Dataset entries.

-- Opening Marker --

(** * yt-insights: analytics, trends and the engagement cache

    A shallow embedding of the computation core of the service
    (package [models] and package [api]) together with the properties
    of its analytics engine, trends engine, video fetch and cache gate.

    Conventions of the embedding.
    - Go's [int64] is a [Z] kept in range by [Int64.wrap]; [int] is a [Z]
      (lengths and indices never leave the 64-bit range).
    - Go's [float64] is IEEE 754 binary64, taken from the specification of
      floating-point arithmetic of the standard library
      ([SpecFloat], precision 53, [emax] 1024), so NaN and the infinities
      are values of the model.
    - [time.Time] is an instant in nanoseconds since the Unix epoch
      ([Z]), read in UTC.
    - Go's [(T, error)] results are values of [result T]; a nil pointer
      returned with a nil error is [Ok None].
    - [sort.Slice] belongs to Go's library and is specified by its
      documented contract (class [SliceSorter]); Go's insertion sort is
      an instance. *)

From Stdlib Require Import ZArith Zpower List Bool Lia Permutation Sorted SpecFloat Ascii.
From stdpp Require Import gmap strings list list_numbers fin_maps sorting pretty.

Local Open Scope string_scope.
Local Open Scope list_scope.
Local Open Scope Z_scope.

(** ** Machine integers *)

Module Int64.

Definition modulus : Z := 2 ^ 64.
Definition half : Z := 2 ^ 63.
Definition min_int : Z := - half.
Definition max_int : Z := half - 1.

(** Two's complement wrap-around of an integer into the [int64] range. *)
Definition wrap (z : Z) : Z := (z + half) mod modulus - half.

Definition add (a b : Z) : Z := wrap (a + b).

Definition in_range (z : Z) : Prop := min_int <= z <= max_int.

(** [sum l] is the value of [var s int64; for x in l { s += x }]. *)
Definition sum (l : list Z) : Z := fold_left add l 0.

End Int64.

(** ** Binary64 floating point *)

Module F64.

Definition prec : Z := 53.
Definition emax : Z := 1024.

Abbreviation float64 := spec_float.

Definition zero : float64 := S754_zero false.
Definition nan : float64 := S754_nan.

(** [float64(z)] for an integer [z] (round to nearest even). *)
Definition of_int (z : Z) : float64 := binary_normalize prec emax z 0 false.

Definition add : float64 -> float64 -> float64 := SFadd prec emax.
Definition mul : float64 -> float64 -> float64 := SFmul prec emax.
Definition div : float64 -> float64 -> float64 := SFdiv prec emax.

(** Go's [x > y] on floats: false as soon as one side is NaN. *)
Definition gt (x y : float64) : bool := SFltb y x.

(** The constants [1.0], [2.0] and [3.0]. *)
Definition one : float64 := Eval vm_compute in of_int 1.
Definition two : float64 := Eval vm_compute in of_int 2.
Definition three : float64 := Eval vm_compute in of_int 3.

End F64.

Abbreviation float64 := spec_float.

(** ** Instants and the calendar (package [time]) *)

Module time.

(** An instant: nanoseconds since 1970-01-01T00:00:00Z. *)
Definition Time : Type := Z.

Definition nanosPerSecond : Z := 1000000000.
Definition nanosPerDay : Z := 86400 * nanosPerSecond.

-- Closing Marker --

PROMPT.
The expected output is each line of the records above that includes the word "half".

EXPECTED ANSWER.
Definition half : Z := 2 ^ 63.
Definition min_int : Z := - half.
Definition max_int : Z := half - 1.
Definition wrap (z : Z) : Z := (z + half) mod modulus - half.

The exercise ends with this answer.